▶ Task objective
Your task is to transcribe the entries below exactly, from their first line down to the line containing "Theorem deleteThread_answers (env", and to stop there.

▶ Collected data entries
(** X11.  [deleteThread] always answers, whatever the services
    do, and its status is decided in this order: 400 without a password,
    500 when the thread cannot be read, 404 when there is no such thread,
    403 when the thread has no tripcode or the password does not match it,
    500 when the row cannot be deleted, and 200 otherwise.  Every answer
    but 200 leaves each row and each object in place; with 200 the row of
    the thread is gone, and so are its posts, unless the foreign key does
    not cascade and the deletion by [thread_id] fails. *)
Theorem deleteThread_answers (env : Env) (id : string) (password : option string)
    (w : World) :
  exists res w',
    deleteThread env id password w = (Ret res, w') /\
    status res = deleteThread_status env id password w /\
    (status res <> 200 -> nothing_removed w w') /\
    (status res = 200 ->
       threads w' = delete id (threads w) /\
       posts w' = posts_after_deleteThread env id (posts w)).
Proof.
  unfold deleteThread_status.
  destruct (Js.truthy password) eqn:Hp; cbn [negb].
  2:{ unfold deleteThread, try_catch. rewrite Hp. cbn [negb].
      eexists _, w. split; [reflexivity|]. by split_and!. }
  destruct (fails env (DbSelectSingle THREADS id)) eqn:Hf1.
  { unfold deleteThread, try_catch, bind, db_single_thread. rewrite Hp, Hf1. cbn [negb].
    eexists _, _. split; [reflexivity|]. by split_and!. }
  destruct (threads w !! id) as [thread|] eqn:Hrow.
  2:{ rewrite (deleteThread_not_found env id password w Hp Hf1 Hrow).
      eexists _, _. split; [reflexivity|]. by split_and!. }
  destruct (negb (Js.truthy (t_tripcode thread))
            || negb (verifyTripcode env password (t_tripcode thread))) eqn:Hno.
  { destruct (deleteThread_refused env id password w thread Hrow) as (evs & -> & _).
    { apply orb_true_iff in Hno as [H|H]; apply negb_true_iff in H; tauto. }
    unfold thread_refusal. rewrite Hp, Hf1. cbn [negb].
    eexists _, _. split; [reflexivity|]. split; [done|].
    split; [intros _; apply emits_nothing_removed|done]. }
  apply orb_false_iff in Hno as [Ht Hv]. apply negb_false_iff in Ht, Hv.
  destruct (fails env (DbDelete THREADS id)) eqn:Hf2.
  - unfold deleteThread, try_catch, bind, db_single_thread, db_delete_thread.
    rewrite Hp. lazy beta iota zeta delta [negb]. rewrite Hf1, Hrow, Ht, Hv.
    lazy beta iota zeta delta [negb orb]. rewrite Hf2.
    eexists _, _. split; [reflexivity|]. by split_and!.
  - destruct (deleteThread_deleted env id password w thread Hrow Hp Ht Hv Hf1 Hf2)
      as (w' & -> & Hth & Hps).
    eexists _, w'. split; [reflexivity|]. by split_and!.
Qed.

(** The deletion of a post, once the password has been accepted and the
    row deleted. *)
Lemma deletePost_deleted (env : Env) (id : string) (password : option string)
    (w : World) (post : Post) :
  posts w !! id = Some post ->
  Js.truthy password = true ->
  Js.truthy (p_tripcode post) = true ->
  verifyTripcode env password (p_tripcode post) = true ->
  fails env (DbSelectSingle POSTS id) = false ->
  fails env (DbDelete POSTS id) = false ->
  exists w',
    deletePost env id password w =
      (Ret (mkResponse 200 (Message "Post deleted successfully")), w') /\
    posts w' = delete id (posts w) /\
    threads w' = threads_after_deletePost env post (threads w) /\
    images w' = images_after_deleteFile env (p_storage_path post) (images w) /\
    thumbnails w' =
      (if Js.truthy (p_storage_path post)
       then thumbnails_after_deleteFile env (p_thumbnail_path post) (thumbnails w)
       else thumbnails w).
Proof.
  intros Hrow Hp Ht Hv Hf1 Hf2.
  unfold deletePost, try_catch, bind, db_single_post.
  rewrite Hp. lazy beta iota zeta delta [negb]. rewrite Hf1, Hrow, Ht, Hv.
  lazy beta iota zeta delta [negb orb].
  unfold db_delete_post. rewrite Hf2. lazy beta iota zeta delta [negb].
  set (w1 := emit _ _).
  assert (exists w2, (if Js.truthy (p_storage_path post)
                      then (_ <- deleteFile env (p_storage_path post)
                                   (p_thumbnail_path post) ;; ret tt)
                      else ret tt) w1 = (Ret tt, w2) /\ same_rows w1 w2 /\
                     images w2 = images_after_deleteFile env (p_storage_path post) (images w) /\
                     thumbnails w2 =
                       (if Js.truthy (p_storage_path post)
                        then thumbnails_after_deleteFile env (p_thumbnail_path post)
                               (thumbnails w)
                        else thumbnails w))
    as (w2 & Hrun2 & Hrows2 & Him2 & Hth2).
  { unfold images_after_deleteFile, thumbnails_after_deleteFile.
    destruct (Js.truthy (p_storage_path post)) eqn:Hs; [|by exists w1].
    unfold bind.
    destruct (deleteFile_effect env (p_storage_path post) (p_thumbnail_path post) w1)
      as (res & w2 & -> & Hrows & _ & Him & Hth). rewrite Hs in Him. by exists w2. }
  unfold bind in Hrun2. rewrite Hrun2.
  unfold db_rpc_update_thread_counts, threads_after_deletePost.
  destruct Hrows2 as (Ht2 & Hp2 & _).
  destruct (fails env (DbRpc "update_thread_counts" (p_thread_id post)));
    eexists; (split; [reflexivity|]); simpl; rewrite ?Ht2, ?Hp2; by split_and!.
Qed.

(** X12.  [deletePost] always answers, with the status decided in
    the same order as for a thread.  Every answer but 200 leaves each row
    and each object in place.  With 200 the row of the post is gone; the
    original is removed from the image bucket and the key read off the
    thumbnail path from the thumbnail bucket, each unless its removal
    fails, and only for a post that has a storage path; and the counts of
    its thread are moved by the stored procedure, the image count by -1
    exactly when the post had a file path, unless that call fails, which
    the handler does not report. *)
Theorem deletePost_answers (env : Env) (id : string) (password : option string)
    (w : World) :
  exists res w',
    deletePost env id password w = (Ret res, w') /\
    status res = deletePost_status env id password w /\
    (status res <> 200 -> nothing_removed w w') /\
    (status res = 200 ->
       forall post, posts w !! id = Some post ->
         posts w' = delete id (posts w) /\
         threads w' = threads_after_deletePost env post (threads w) /\
         images w' = images_after_deleteFile env (p_storage_path post) (images w) /\
         thumbnails w' =
           (if Js.truthy (p_storage_path post)
            then thumbnails_after_deleteFile env (p_thumbnail_path post) (thumbnails w)
            else thumbnails w)).
Proof.
  unfold deletePost_status.
  destruct (Js.truthy password) eqn:Hp; cbn [negb].
  2:{ unfold deletePost, try_catch. rewrite Hp. cbn [negb].
      eexists _, w. split; [reflexivity|]. by split_and!. }
  destruct (fails env (DbSelectSingle POSTS id)) eqn:Hf1.
  { unfold deletePost, try_catch, bind, db_single_post. rewrite Hp, Hf1. cbn [negb].
    eexists _, _. split; [reflexivity|]. by split_and!. }
  destruct (posts w !! id) as [post|] eqn:Hrow.
  2:{ rewrite (deletePost_not_found env id password w Hp Hf1 Hrow).
      eexists _, _. split; [reflexivity|]. by split_and!. }
  destruct (negb (Js.truthy (p_tripcode post))
            || negb (verifyTripcode env password (p_tripcode post))) eqn:Hno.
  { destruct (deletePost_refused env id password w post Hrow) as (evs & -> & _).
    { apply orb_true_iff in Hno as [H|H]; apply negb_true_iff in H; tauto. }
    unfold post_refusal. rewrite Hp, Hf1. cbn [negb].
    eexists _, _. split; [reflexivity|]. split; [done|].
    split; [intros _; apply emits_nothing_removed|done]. }
  apply orb_false_iff in Hno as [Ht Hv]. apply negb_false_iff in Ht, Hv.
  destruct (fails env (DbDelete POSTS id)) eqn:Hf2.
  - unfold deletePost, try_catch, bind, db_single_post, db_delete_post.
    rewrite Hp. lazy beta iota zeta delta [negb]. rewrite Hf1, Hrow, Ht, Hv.
    lazy beta iota zeta delta [negb orb]. rewrite Hf2.
    eexists _, _. split; [reflexivity|]. by split_and!.
  - destruct (deletePost_deleted env id password w post Hrow Hp Ht Hv Hf1 Hf2)
      as (w' & -> & Hps & Hth & Him & Htb).
    eexists _, w'. split; [reflexivity|]. split; [done|]. split; [done|].
    intros _ post' [= <-]. done.
Qed.

(** ** Creating, then deleting *)

(** The row [createThread] inserts, when the store takes it. *)
Lemma createThread_created (env : Env) (body : ThreadValue)
    (fileData : option UploadedFile) (w : World) :
  let id := uuidv4 env (rng w) in
  fails env (DbInsert THREADS id) = false ->
  threads w !! id = None ->
  exists row w1,
    createThread env body fileData w =
      (Ret (mkResponse 201 (Created "Thread created successfully" row)), w1) /\
    t_id row = id /\
    t_tripcode row = generateTripcode env (v_password body) /\
    t_is_nsfw row = v_is_nsfw body /\
    t_comment row = v_comment body /\
    t_storage_path row = storagePath <$> fileData /\
    t_thumbnail_path row = fileData ≫= thumbnailPath /\
    threads w1 = <[id := row]> (threads w) /\ posts w1 = posts w /\
    images w1 = images w /\ thumbnails w1 = thumbnails w /\ rng w1 = S (rng w).
Proof.
  intros id Hf Hfree.
  unfold createThread, try_catch, bind, fresh_uuid, db_insert_thread.
  destruct fileData as [r|]; cbn [t_id]; fold id; cbn [threads tick];
    rewrite Hf, Hfree; cbn [orb bool_decide];
    (eexists _, _; split; [reflexivity|]); cbn;
    (split_and!; try done);
    unfold generateTripcode; by destruct (Js.truthy (v_password body)).
Qed.

(** X13.  A thread created under a password can be deleted with
    that password, and with no other whose tripcode differs.  When the
    store takes the row, [createThread] answers 201; [deleteThread] with
    the same password then answers 200 and the table of threads is what it
    was before the creation, while a password with another tripcode is
    answered 403 and removes nothing.  (The tripcode must count as one:
    the digest is not the empty string.) *)
Theorem create_then_delete (env : Env) (body : ThreadValue)
    (fileData : option UploadedFile) (w : World) (p : string) :
  v_password body = Some p ->
  Js.truthy (generateTripcode env (Some p)) = true ->
  let id := uuidv4 env (rng w) in
  threads w !! id = None ->
  fails env (DbInsert THREADS id) = false ->
  fails env (DbSelectSingle THREADS id) = false ->
  fails env (DbDelete THREADS id) = false ->
  exists row w1,
    createThread env body fileData w =
      (Ret (mkResponse 201 (Created "Thread created successfully" row)), w1) /\
    threads w1 = <[id := row]> (threads w) /\
    (exists w2,
       deleteThread env id (Some p) w1 =
         (Ret (mkResponse 200 (Message "Thread deleted successfully")), w2) /\
       threads w2 = threads w) /\
    (forall q, q <> "" ->
       generateTripcode env (Some q) <> generateTripcode env (Some p) ->
       exists w2,
         deleteThread env id (Some q) w1 =
           (Ret (mkResponse 403 (ErrorMessage "Invalid password")), w2) /\
         nothing_removed w1 w2).
Proof.
  intros Hpw Htrip id Hfree Hfi Hfs Hfd.
  destruct (createThread_created env body fileData w Hfi Hfree)
    as (row & w1 & Hrun & Hid & Htc & _ & _ & _ & _ & Hth & _).
  fold id in Hid, Hth. rewrite Hpw in Htc.
  assert (threads w1 !! id = Some row) as Hrow by (rewrite Hth; apply lookup_insert_eq).
  assert (Js.truthy (Some p) = true) as Hp.
  { unfold generateTripcode in Htrip. by destruct (Js.truthy (Some p)). }
  exists row, w1. split; [done|]. split; [done|]. split.
  - destruct (deleteThread_deleted env id (Some p) w1 row Hrow Hp) as (w2 & Hdel & Hth2 & _);
      try done.
    + by rewrite Htc.
    + rewrite Htc. unfold verifyTripcode. by apply bool_decide_eq_true.
    + exists w2. split; [done|]. rewrite Hth2, Hth. by apply delete_insert_id.
  - intros q Hq Hne.
    destruct (deleteThread_wrong_password env id (Some q) w1 row Hrow) as (w2 & Hdel & Hsame & _);
      try done.
    + by apply truthy_nonempty.
    + rewrite Htc. unfold verifyTripcode. by apply bool_decide_eq_false.
    + by exists w2.
Qed.

Lemma create_then_delete_witness :
  exists row w1 w2,
    createThread (Node.env Sample.no_faults true) Fixture.thread_value None
      Sample.empty_world
      = (Ret (mkResponse 201 (Created "Thread created successfully" row)), w1) /\
    deleteThread (Node.env Sample.no_faults true) "6f1c2a9e-5b7d-4c3a-9e21-000000000000"
      (Some "deletepass") w1
      = (Ret (mkResponse 200 (Message "Thread deleted successfully")), w2) /\
    threads w2 = ∅.
Proof.
  destruct (create_then_delete (Node.env Sample.no_faults true) Fixture.thread_value None
              Sample.empty_world "deletepass")
    as (row & w1 & Hrun & _ & (w2 & Hdel & Hth) & _); try reflexivity.
  exists row, w1, w2. split; [exact Hrun|]. split; [exact Hdel|exact Hth].
Defined.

▶ Your solution
(** X11.  [deleteThread] always answers, whatever the services
    do, and its status is decided in this order: 400 without a password,
    500 when the thread cannot be read, 404 when there is no such thread,
    403 when the thread has no tripcode or the password does not match it,
    500 when the row cannot be deleted, and 200 otherwise.  Every answer
    but 200 leaves each row and each object in place; with 200 the row of
    the thread is gone, and so are its posts, unless the foreign key does
    not cascade and the deletion by [thread_id] fails. *)
Theorem deleteThread_answers (env : Env) (id : string) (password : option string)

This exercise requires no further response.